In project management, programs provide a structured approach for managing related projects as a unified entity, supporting broader strategic objectives. Project managers are responsible for planning, executing and closing individual projects within a program. They focus on specific deliverables, timelines and budgets. 

On the other hand, program managers oversee these projects’ coordination, dependencies and outcomes, ensuring they collectively deliver the desired benefits and align with the organization’s strategic goals.

A typical example of a program in project management is a martech stack optimization initiative. Such a program may involve integrating marketing technology tools and platforms, implementing customer data management systems and training employees on the updated technologies. Project managers would be responsible for the day-to-day management of each project. 

In contrast, the program manager ensures a cohesive approach, minimizes disruptions and realizes the full potential of the martech investments to improve marketing efficiency, personalization and ROI.

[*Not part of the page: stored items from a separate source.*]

(** C10.  When the POST fails, by a rejected request or by a response
    whose status is outside 200-299, the run calls no state setter, so the
    state after it is the state before it (an open dialog stays open), and
    it never calls [mutate()], which is the handler's only way to the
    cached collection. *)
Theorem failed_post_changes_nothing (w : World) (s : State) :
  (exists e, network w (create_request s) = Rejected e)
  \/ (exists r, network w (create_request s) = Fulfilled r /\ ok r = false) ->
  submit_state w s = s
  /\ open (submit_state w s) = open s
  /\ forallb is_request_or_alert (submit_log w s) = true
  /\ forallb (fun e => negb (is_setter e)) (submit_log w s) = true
  /\ close_signals (submit_log w s) = 0
  /\ ~ In EvMutate (submit_log w s)
  /\ mutate_calls (submit_log w s) = 0
  /\ (forall m, ~ In (EvMutateSettled m) (submit_log w s)).
Proof.
  intros Hfail. pose proof (failed_post_log w s Hfail) as Hq.
  assert (forall e, In e (submit_log w s) -> is_request_or_alert e = true) as Hall
      by (apply forallb_forall; exact Hq).
  assert (forallb (fun e => negb (is_setter e)) (submit_log w s) = true) as Hset.
  { apply forallb_forall. intros e Hin. apply Hall in Hin. destruct e; auto; discriminate. }
  assert (~ In EvMutate (submit_log w s)) as Hnm
      by (intros Hin; apply Hall in Hin; discriminate).
  assert (submit_state w s = s) as Hst by (apply replay_no_setter, Hset).
  refine (conj Hst (conj _ (conj Hq (conj Hset (conj _ (conj Hnm (conj _ _))))))).
  - rewrite Hst. reflexivity.
  - unfold close_signals. clear Hq Hset Hnm Hst.
    induction (submit_log w s) as [|x l IH]; [reflexivity|].
    assert (is_request_or_alert x = true) as Hx by (apply Hall; left; reflexivity).
    destruct x; try discriminate; simpl; apply IH; intros e Hin; apply Hall; right;
      exact Hin.
  - apply mutate_calls_none, Hnm.
  - intros m Hin. apply Hall in Hin. discriminate.
Qed.

(** A 502 whose body is an HTML page. *)
Lemma failed_post_changes_nothing_witness :
  submit_state Examples.world_bad_gateway Examples.acme_draft = Examples.acme_draft
  /\ open (submit_state Examples.world_bad_gateway Examples.acme_draft) = true
  /\ mutate_calls (submit_log Examples.world_bad_gateway Examples.acme_draft) = 0.
Proof.
  destruct (failed_post_changes_nothing Examples.world_bad_gateway Examples.acme_draft)
    as (Hs & Ho & _ & _ & _ & _ & Hm & _).
  - right. exists (mkResponse 502 (Rejected Examples.syntax_error)).
    split; reflexivity.
  - repeat split; assumption.
Defined.

(* ------------------------------------------------------------------ *)
(** *** The body read back *)

Import Reader.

The benefits of program management in project management are numerous. Program managers help organizations prioritize initiatives that deliver the greatest value by aligning projects with strategic objectives. They also identify and mitigate risks that span multiple projects, ensuring that issues in one area don’t derail the entire program. Project managers, in turn, benefit from this oversight and guidance, as they can focus on successfully executing their projects.

Additionally, program management enables efficient resource allocation, as skills and expertise can be shared across projects, reducing duplication of effort and maximizing value. Project managers can leverage these resources and collaborate with other project teams to achieve their objectives more effectively.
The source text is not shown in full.